In the case of Snow Phipps Group LLC v. KCAKE Acquisition, Inc., C.A. No. 2020-0282-KSJM (Del. Ch. April 30, 2021, modified  June  2021), the court reviewed a topic of importance in deal litigation and one that has been the subject of many blog posts on these pages: an analysis of when reasonable best efforts or commercially reasonable efforts, which are deemed equivalent standards, have been satisfied.  This decision found that reasonable best efforts were satisfied in the context of obtaining financing–and found no MAE in the context of the pandemic. Also notable in this decision is the discussion of the “prevention doctrine.”

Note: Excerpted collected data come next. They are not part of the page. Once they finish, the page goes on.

(** * EPP_DETECCION: the real-time detection session manager

    A shallow embedding of the three pieces of the repository that the
    session manager is made of, and the properties proved about them:

    - [Aggregator]: the Node microservice ([CLASS_MAPPING],
      [processDetections], [validateCompletePPE]);
    - [PPEWebSocket]: the transport class of [services/ppeService.ts];
    - [Dashboard]: the React component of [components/Dashboard.tsx]
      (detection handler, adaptive scheduler, pause / resume / stop).

    Conventions of the embedding.

    - Labels are ASCII strings; lower-casing acts on [A-Z].
    - Clock readings, latencies and lengths are integers.  The quotients
      the code forms from them ([length / 1024], [n / 8 * 100], the mean of
      at most ten latencies) are kept as rationals: the comparisons and
      the two-decimal rendering the code applies to them give the same
      result on the rational as on its double.
    - An object used as a map is an association list in insertion order;
      a lookup in an object literal also sees the two lower-case members
      every object inherits ([constructor], [__proto__]).
    - React state and refs are fields of one record; a closure that
      captured a state value carries that value.
    - A timer is an entry in a pool of pending timers; the environment
      fires any pending entry at any time, so delays order nothing.
    - What a component does to its collaborators (socket writes, captures,
      alerts, scheduled reconnects) is appended to a trace.
    - A function that can raise returns an option: [None] is the
      exception ([processDetections] on a [null] where it reads a
      property).
    - [connect()] replaces the socket without closing the one it held;
      the open and close events of a replaced socket are events of their
      own, since its handlers still act on the object. *)

From Stdlib Require Import List String Ascii Bool Arith ZArith QArith Qround Qabs Lia Lqa.
From Stdlib Require Import DecimalString.
Import ListNotations.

This 125-page decision, authored by newly-appointed Chancellor Kathaleen St. J. McCormick while she was still a Vice Chancellor, has already been the subject of much commentary by practitioners and others. See, e.g., the overview that appeared on Harvard Law School’s Corporate Governance Blog (on which yours truly has published multiple articles in the past.)  In part because I prefer not to duplicate extensive existing commentary, I simply want to highlight a few key issues addressed in the opinion that have widespread applicability to corporate and commercial litigators.

A prior Chancery decision in AB Stable VIII LLC v. Maps Hotels and Resorts One LLC (Del. Ch. Nov. 30, 2020), was another magnum opus of epic length that addressed similar issues, such as reasonable best efforts, and similarly did not find an MAE in the context of the pandemic.